SCO Caps Legal Costs in Linux Fight

In an attempt to reassure shareholders and limit runaway legal costs, SCO has announced that it is restructuring its arrangement with Boies, Schiller & Flexner, the company’s legal firm. SCO is currently in a protracted battle with the IBM and the Linux community over claims that it owns sections of the Linux kernel source code, and claims that the GNU Public License is invalid.

SCO has now agreed to pay BSF US$31 million (€25.5 million) for the entire legal case, but but they will now receive a higher proportion of any settlement fee if SCO win the case. BSF now are now looking to get up to 30% of any damages awarded to SCO.

With things not looking too bright for the UNIX provider, 30% of nothing may not make BSF very happy. Recent developments in the case with IBM have seen SCO’s evidence based on sections of the Linux kernel code dismissed. They have even been accused for manipulating their source code to make it look more like Linux kernel by omitting lines. Some of the code put forward as evidence does not even appear in the kernel, is public domain, or is exempt because of compatibility standards.

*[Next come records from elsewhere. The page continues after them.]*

(** ** Small webs for the examples *)

Module Example.

(** A page with one anchor. *)
Definition anchor_page : str := py "<a href='x'>x</a>".

(** The text before the first colon. *)
Fixpoint before_colon (s : str) : str :=
  match s with
  | [] => []
  | c :: s' => if c =? 58 then [] else c :: before_colon s'
  end.

(** The blanks and control characters that [urljoin] drops from the left
    end of a reference. *)
Fixpoint lstrip_c0 (s : str) : str :=
  match s with
  | [] => []
  | c :: s' => if c <=? 32 then lstrip_c0 s' else s
  end.

(** A library for the examples: a parser that knows [anchor_page] and
    reports no tag elsewhere; a reference taken without the blanks at its
    left end, for the base when nothing is left of it, for absolute when it
    holds a colon, and appended to the base otherwise (the bases of the
    examples end in a slash); the scheme as the text before the first
    colon. *)
Definition library : Library :=
  {| feed := fun html =>
       if bool_decide (html = anchor_page)
       then [(py "a", [(py "href", Some (py "x"))])]
       else [];
     resolve := fun base url =>
       let url := lstrip_c0 url in
       if is_empty url then base
       else if contains [58] url then url
       else base ++ url;
     url_scheme := before_colon |}.

(** A web on which every request fails with the same error of
    [urllib.error]. *)
Definition dead_web (e : Codec.url_error) : nat -> str -> response :=
  fun _ _ => Refused e.

(** The bytes of an ASCII literal. *)
Definition ascii_bytes (s : string) : Codec.bytes :=
  String.list_byte_of_string s.

(** A web with one page, which links to itself. *)
Definition home : str := py "http://h/".

Definition loop_web : nat -> str -> response :=
  fun _ _ =>
    Response home (py "text/html") (ascii_bytes "<a href='http://h/'>again</a>").

(** A web that answers every request with bytes of an unknown kind. *)
Definition blob_web : nat -> str -> response :=
  fun _ url => Response url (py "application/octet-stream") (ascii_bytes "data").

(** A web that answers every request with a style sheet. *)
Definition css_web : nat -> str -> response :=
  fun _ url => Response url (py "text/css") (ascii_bytes "a{}").

End Example.

(** ** [main]

    [main] from its first line to line 323, where it has the address and
    the flag in hand.  What the user types at the two prompts is given.
    The lines that follow (the scheme test, which goes through [urlparse],
    and the call of [crawl]) are not part of this description. *)

Inductive shell_message :=
| PressCtrlC
| WebBanner
| CrawlerBanner
| Title
| AskUrl
| NoUrlProvided
| AskLlms.

(** What [main] prints up to line 323, and the values of [start_url] and
    [check_llms] there; [None] when it returns at line 320. *)
Definition main_asks (typed_url typed_choice : str)
    : list shell_message * option (str * bool) :=
  let shown := [PressCtrlC; WebBanner; CrawlerBanner; Title; PressCtrlC; AskUrl] in
  let start_url := strip typed_url in
  if is_empty start_url then (shown ++ [NoUrlProvided], None)
  else
    let choice := lower (strip typed_choice) in
    let check_llms := bool_decide (choice = py "y") in
    (shown ++ [AskLlms], Some (start_url, check_llms)).

(** The requests among the events of a log, in order. *)
Fixpoint requests (events : list event) : list str :=
  match events with
  | [] => []
  | Request url :: rest => url :: requests rest
  | Print _ :: rest => requests rest
  end.

(** ** More webs for the examples *)

Module Sample.

(** A web that answers every request with a manifest of one line. *)
Definition manifest_web : nat -> str -> response :=
  fun _ url => Response url (py "text/plain") (Example.ascii_bytes "# site").

(** A web that answers every request with a page and no content type. *)
Definition bare_web : nat -> str -> response :=
  fun _ url => Response url [] (Example.ascii_bytes "<p>hello</p>").

(** An address with a blank in its path, for which [http.client] raises
    [InvalidURL]. *)
Definition spaced : str := py "http://h/a b".

(** A web whose one page names [a b] in a text that is no tag; the address
    that comes of it cannot be asked for, and every other request is
    refused. *)
Definition spaced_web : nat -> str -> response :=
  fun _ url =>
    if bool_decide (url = Example.home)
    then Response Example.home (py "text/html")
           (Example.ascii_bytes "see href='a b'")
    else if bool_decide (url = spaced) then Broken Codec.InvalidURL
    else Refused (Codec.URLError []).

(** A web on which every fetch ends in the same exception of a class that
    the program does not catch. *)
Definition broken_web (x : Codec.stray) : nat -> str -> response :=
  fun _ _ => Broken x.

End Sample.

(** * Facts *)

Import Streamer Ci StyleSpec Codec Pattern.

(** ** The lowered text and the search that ignores letter case *)

(** Case analysis on the comparisons of code points in the goal. *)
Ltac cmp1 :=
  match goal with
  | |- context [N.eqb ?a ?b] => destruct (N.eqb_spec a b)
  | |- context [N.leb ?a ?b] => destruct (N.leb_spec a b)
  | |- context [N.ltb ?a ?b] => destruct (N.ltb_spec a b)
  | H : context [N.eqb ?a ?b] |- _ => destruct (N.eqb_spec a b)
  | H : context [N.leb ?a ?b] |- _ => destruct (N.leb_spec a b)
  | H : context [N.ltb ?a ?b] |- _ => destruct (N.ltb_spec a b)
  end; cbn [andb orb negb app startswith] in *.

Ltac cmp := cbn [andb orb negb app startswith] in *; repeat cmp1;
  try discriminate; try congruence; try lia.

Lemma startswith_nil s : startswith s [] = true.
Proof. by destruct s. Qed.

SCO has cash and securities amounting to about US$43 million (€35.35), so even if they lose they’ll have US$12 million (€9.87) in the bank. Legal costs for SCO have been becoming increasingly expensive of late – last quarter’s bill came to US$7.3 million (€6 million), contrasted with the US$15 million (€12.33 million) the company spent in the five quarters previously.SCO’s president and CEO, Darl McBride, is still upbeat about his company’s future: “Several positive developments fell into place for us this quarter that strengthened the Company’s overall position. We successfully delivered on our strategy to restore profitability within our UNIX business which is generating positive cash flow. At the same time, we saw a nice uplift from SCOsource licensing revenue. In addition, we closed the BayStar transaction and as announced today, we implemented a Shareholder Rights Plan that will help protect the Company from any potential undervalued takeover attempt. Finally, we are pleased to have entered into a letter of intent with Boies, Schiller & Flexner that not only demonstrates their belief in SCO’s legal case but will also provide SCO with greater financial flexibility. We remain steadfastly committed to enforcing our intellectual property rights on behalf of our customers, employees and shareholders. Through the combination of the quarter’s positive developments and our current cash position, we are well-positioned to pursue our current litigation through its conclusion.”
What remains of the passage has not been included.